• Aim of the exercise:
Once you reach the line that holds "Local Open Scope R_scope." in the listing below, output it and every line after it through the line that holds "Definition add (a", word for word.

• Dataset:
(** * PySim.QuantumSystems: a shallow embedding and its verified properties

    The development follows [src/PySim/QuantumSystems.py].  numpy's
    [complex128] scalars are complex numbers over the reals of the Standard
    Library: their sums and products are idealised as exact, while
    [np.sqrt] is the correctly rounded binary64 square root, of which the
    identities of the exact root ([sqrt(k)^2 = k]) do not hold.  A 2-D
    [ndarray] is a shape together with its indexing function; Python
    exceptions are the [Raise] branch of a result type; integer subscripts
    are [Z] and wrap around as in Python. *)

From Stdlib Require Import Reals Lra Lia ZArith String List Arith.
From Stdlib Require SpecFloat.
From stdpp Require Import base list.

(** ** Complex scalars *)

Module Cplx.
Local Open Scope R_scope.

Record C : Type := mk { re : R; im : R }.

Definition of_R (x : R) : C := mk x 0.
Definition of_nat (n : nat) : C := of_R (INR n).
Definition zero : C := of_R 0.
Definition one : C := of_R 1.
(** Python's [1j]. *)
Definition j : C := mk 0 1.

Definition add (a b : C) : C := mk (re a + re b) (im a + im b).
Definition opp (a : C) : C := mk (- re a) (- im a).
Definition sub (a b : C) : C := mk (re a - re b) (im a - im b).
Definition mul (a b : C) : C :=
  mk (re a * re b - im a * im b) (re a * im b + im a * re b).
Definition conj (a : C) : C := mk (re a) (- im a).

(** [sum n f] is [f 0 + f 1 + ... + f (n-1)]. *)
Fixpoint sum (n : nat) (f : nat -> C) : C :=
  match n with
  | O => zero
  | S n' => add (sum n' f) (f n')
  end.
End Cplx.

Abbreviation C := Cplx.C.

(** ** binary64 square roots

    [np.sqrt] rounds: it returns the binary64 number nearest the root.  The
    Standard Library's [SpecFloat] has the IEEE 754 operations as functions
    on sign, mantissa and exponent; with precision 53 and exponent bound
    1024 they are the binary64 ones. *)

Module Binary64.
Import SpecFloat.

Definition prec : Z := 53.
Definition emax : Z := 1024.

(** The binary64 number an integer converts to. *)
Definition of_nat (k : nat) : spec_float :=
  binary_normalize prec emax (Z.of_nat k) 0 false.

Definition sqrt (x : spec_float) : spec_float := SFsqrt prec emax x.
Definition div (x y : spec_float) : spec_float := SFdiv prec emax x y.

(** [2 ^ e] *)
Definition pow2 (e : Z) : R :=
  if (0 <=? e)%Z then IZR (2 ^ e) else (/ IZR (2 ^ (- e)))%R.

(** The real number a binary64 value denotes.  An infinity or a NaN denotes
    none; it is given 0 here, and nothing is stated where one arises. *)
Definition to_R (x : spec_float) : R :=
  match x with
  | S754_zero _ => 0%R
  | S754_finite s m e => (IZR (if s then Zneg m else Zpos m) * pow2 e)%R
  | S754_infinity _ => 0%R
  | S754_nan => 0%R
  end.

(** [np.sqrt(k)] for an integer [k] held in a float or complex array: the
    root of a non-negative real held as a complex number is real. *)
Definition sqrt_nat (k : nat) : R := to_R (sqrt (of_nat k)).

(** [1/np.sqrt(t)] for a float [t] *)
Definition inv_sqrt (t : spec_float) : R := to_R (div (of_nat 1) (sqrt t)).


Arguments sqrt_nat : simpl never.
Arguments inv_sqrt : simpl never.
End Binary64.

(** ** Python exceptions and the result monad *)

Inductive exn : Type :=
| IndexError
| ValueError
| AssertionError
| NameError
| AttributeError.

Inductive result (A : Type) : Type :=
| Ok (a : A)
| Raise (e : exn).
Arguments Ok {A} a.
Arguments Raise {A} e.

Definition bind {A B : Type} (m : result A) (k : A -> result B) : result B :=
  match m with
  | Ok a => k a
  | Raise e => Raise e
  end.

Notation "'let*' x ':=' m 'in' k" := (bind m (fun x => k))
  (at level 10, x name, m at level 100, k at level 200).

Definition is_ok {A : Type} (m : result A) : bool :=
  match m with Ok _ => true | Raise _ => false end.

(** [foldM f xs a] runs the body [f] of a [for x in xs] loop from state [a],
    stopping at the first exception. *)
Fixpoint foldM {A S : Type} (f : A -> S -> result S) (xs : list A) (s : S)
  : result S :=
  match xs with
  | [] => Ok s
  | x :: xs' => let* s' := f x s in foldM f xs' s'
  end.

(** ** The numpy fragment the module uses *)

Module Np.
Import Cplx.

(** A 2-D array: its shape and the entry at row [i], column [k]. *)
Record ndarray : Type := mkarr {
  nrows : nat;
  ncols : nat;
  item : nat -> nat -> C
}.

(** Python subscript [i] into an axis of length [n]: non-negative
    subscripts below [n] are themselves, [-n <= i < 0] wraps to [n + i],
    anything else is an [IndexError]. *)
Definition norm_index (n : nat) (i : Z) : result nat :=
  if (0 <=? i)%Z && (i <? Z.of_nat n)%Z then Ok (Z.to_nat i)
  else if (- Z.of_nat n <=? i)%Z && (i <? 0)%Z then Ok (Z.to_nat (i + Z.of_nat n))
  else Raise IndexError.

(** [range(a, b)] *)
Definition range (a b : nat) : list nat := seq a (b - a).

Definition zeros (r c : nat) : ndarray := mkarr r c (fun _ _ => zero).

Definition eye (n : nat) : ndarray :=
  mkarr n n (fun i k => if i =? k then one else zero).

(** [A[i, k] = v], in place. *)
Definition setitem (A : ndarray) (i k : Z) (v : C) : result ndarray :=
  let* i' := norm_index (nrows A) i in
  let* k' := norm_index (ncols A) k in
  Ok (mkarr (nrows A) (ncols A)
        (fun a b => if (a =? i') && (b =? k') then v else item A a b)).

(** [np.arange(a, b, dtype=np.complex128)] *)
Definition arange (a b : nat) : list C := map of_nat (range a b).

(** [np.sqrt(np.arange(a, b, dtype=np.complex128))]: the binary64 roots of
    the integers the array holds. *)
Definition sqrt_arange (a b : nat) : list C :=
  map (fun k => of_R (Binary64.sqrt_nat k)) (range a b).

(** [np.diag(v, k)] for a 1-D [v]: a square array of size [len(v) + |k|]
    with [v] on the [k]-th diagonal (above the main one for [k > 0],
    below it for [k < 0]). *)
Definition diag (v : list C) (k : Z) : ndarray :=
  let n := (length v + Z.abs_nat k)%nat in
  if (0 <=? k)%Z then
    mkarr n n (fun a b => if b =? a + Z.abs_nat k then nth a v zero else zero)
  else
    mkarr n n (fun a b => if a =? b + Z.abs_nat k then nth b v zero else zero).

(** [np.kron(A, B)] *)
Definition kron (A B : ndarray) : ndarray :=
  mkarr (nrows A * nrows B) (ncols A * ncols B)
    (fun a b => mul (item A (a / nrows B) (b / ncols B))
                    (item B (a mod nrows B) (b mod ncols B))).

(** [np.dot(A, B)]: a [ValueError] unless the inner sizes agree. *)
Definition dot (A B : ndarray) : result ndarray :=
  if ncols A =? nrows B then
    Ok (mkarr (nrows A) (ncols B)
          (fun a b => sum (ncols A) (fun m => mul (item A a m) (item B m b))))
  else Raise ValueError.

Definition transpose (A : ndarray) : ndarray :=
  mkarr (ncols A) (nrows A) (fun a b => item A b a).

Definition conj (A : ndarray) : ndarray :=
  mkarr (nrows A) (ncols A) (fun a b => Cplx.conj (item A a b)).

(** [c * A] for a scalar [c]. *)
Definition scale (c : C) (A : ndarray) : ndarray :=
  mkarr (nrows A) (ncols A) (fun a b => mul c (item A a b)).

(** numpy broadcasting of one axis: equal lengths, or one of them is 1. *)
Definition broadcast_dim (n m : nat) : result nat :=
  if n =? m then Ok n
  else if n =? 1 then Ok m
  else if m =? 1 then Ok n
  else Raise ValueError.

(** Subscript into an axis that may be stretched from length 1. *)
Definition bidx (n i : nat) : nat := if n =? 1 then 0 else i.

(** [op(A, B)] elementwise with broadcasting ([A + B], [A - B]). *)
Definition broadcast2 (op : C -> C -> C) (A B : ndarray) : result ndarray :=
  let* r := broadcast_dim (nrows A) (nrows B) in
  let* c := broadcast_dim (ncols A) (ncols B) in
  Ok (mkarr r c
        (fun a b => op (item A (bidx (nrows A) a) (bidx (ncols A) b))
                       (item B (bidx (nrows B) a) (bidx (ncols B) b)))).

Definition add := broadcast2 Cplx.add.
Definition subtract := broadcast2 Cplx.sub.

(** [A += B]: the broadcast shape must be the shape of [A]. *)
Definition iadd (A B : ndarray) : result ndarray :=
  let* S := add A B in
  if (nrows S =? nrows A) && (ncols S =? ncols A) then Ok S
  else Raise ValueError.

(** [A + c] and [A += c] for a Python scalar [c]. *)
Definition add_scalar (A : ndarray) (c : C) : ndarray :=
  mkarr (nrows A) (ncols A) (fun a b => Cplx.add (item A a b) c).

(** [v[idx]] for a 1-D array [v] and an integer index array [idx]. *)
Definition take {A : Type} (v : list A) (idx : list Z) : result (list A) :=
  foldM (fun i acc =>
           let* n := norm_index (length v) i in
           match v !! n with
           | Some x => Ok (acc ++ [x])
           | None => Raise IndexError
           end) idx [].

(** [np.prod] of a 1-D integer array. *)
Definition prod (v : list nat) : nat := fold_right Nat.mul 1 v.

(** Two arrays are the same array: same shape, same entries inside it. *)
Definition same (A B : ndarray) : Prop :=
  nrows A = nrows B /\ ncols A = ncols B /\
  forall a b, a < nrows A -> b < ncols A -> item A a b = item B a b.
End Np.

(** ** class Hamiltonian *)

Module Hamiltonian.
Import Np.

Record t : Type := mk {
  matrix : ndarray;
  interactionMatrix : option ndarray;
  dim : nat
}.

(** [Hamiltonian(matrix)] *)
Definition new (m : ndarray) : t := mk m None (nrows m).

(** What may stand on the right of [+]: another Hamiltonian (it has a
    [matrix] attribute), or a raw array or scalar (the [AttributeError]
    branch). *)
Inductive operand : Type :=
| Ham (h : t)
| Mat (m : ndarray)
| Scalar (c : C).

Definition __add__ (self : t) (other : operand) : result t :=
  match other with
  | Ham h => let* s := add (matrix self) (matrix h) in Ok (new s)
  | Mat m => let* s := add (matrix self) m in Ok (new s)
  | Scalar c => Ok (new (add_scalar (matrix self) c))
  end.

(** [self += other] returns [self] with its matrix updated in place. *)
Definition __iadd__ (self : t) (other : operand) : result t :=
  match other with
  | Ham h =>
      let* s := iadd (matrix self) (matrix h) in
      Ok (mk s (interactionMatrix self) (dim self))
  | Mat m =>
      let* s := iadd (matrix self) m in
      Ok (mk s (interactionMatrix self) (dim self))
  | Scalar c =>
      Ok (mk (add_scalar (matrix self) c) (interactionMatrix self) (dim self))
  end.

Definition superOpColStack (self : t) (interactionMatrix_flag : bool)
  : result ndarray :=
  let tmpEye := eye (dim self) in
  let* tmpMat :=
    if interactionMatrix_flag then
      match interactionMatrix self with
      | Some m => Ok m
      | None => Raise AttributeError
      end
    else Ok (matrix self) in
  subtract (kron (conj tmpMat) tmpEye) (kron tmpEye tmpMat).
End Hamiltonian.

(** ** classes QuantumSystem, SNO, SCQubit *)

(** The three classes form one inheritance chain; an instance records its
    class and the attributes its constructors set.  [T1], [T2] are floats:
    [None] for [np.Inf], the default, and a binary64 value otherwise. *)
Inductive pyclass : Type := QuantumSystem_cls | SNO_cls | SCQubit_cls.

Record instance : Type := mkinst {
  cls : pyclass;
  dim : nat;
  name : option string;
  omega : R;
  delta : R;
  T1 : option SpecFloat.spec_float;
  T2 : option SpecFloat.spec_float
}.

Definition isinstance_SNO (s : instance) : bool :=
  match cls s with QuantumSystem_cls => false | _ => true end.

Definition isinstance_SCQubit (s : instance) : bool :=
  match cls s with SCQubit_cls => true | _ => false end.

Module QuantumSystem.
Import Np.

Definition new (dim : nat) (name : option string) : instance :=
  mkinst QuantumSystem_cls dim name 0%R 0%R None None.

Definition zeros (self : instance) : ndarray := Np.zeros (dim self) (dim self).
End QuantumSystem.

Module SNO.
Import Cplx Np.

Definition new (numLevels : nat) (omega delta : R) (name : option string)
  : instance :=
  mkinst SNO_cls numLevels name omega delta None None.

(** The value stored at level [ct] by the body of the loop in [Hnat]. *)
Definition Hnat_entry (self : instance) (ct : nat) : C :=
  if ct =? 1 then of_R (INR ct * omega self)
  else if ct =? 2 then of_R (INR ct * omega self + delta self)
  else of_R (INR ct * omega self
             + delta self * IZR (Z.of_nat ct - 1) * INR ct / 2).

Definition Hnat (self : instance) : result Hamiltonian.t :=
  if isinstance_SNO self then
    let* H :=
      foldM (fun ct H => setitem H (Z.of_nat ct) (Z.of_nat ct) (Hnat_entry self ct))
            (range 1 (dim self)) (QuantumSystem.zeros self) in
    Ok (Hamiltonian.new H)
  else Raise AttributeError.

• Completed exercise:
Local Open Scope R_scope.

Record C : Type := mk { re : R; im : R }.

Definition of_R (x : R) : C := mk x 0.
Definition of_nat (n : nat) : C := of_R (INR n).
Definition zero : C := of_R 0.
Definition one : C := of_R 1.
(** Python's [1j]. *)
Definition j : C := mk 0 1.

Definition add (a b : C) : C := mk (re a + re b) (im a + im b).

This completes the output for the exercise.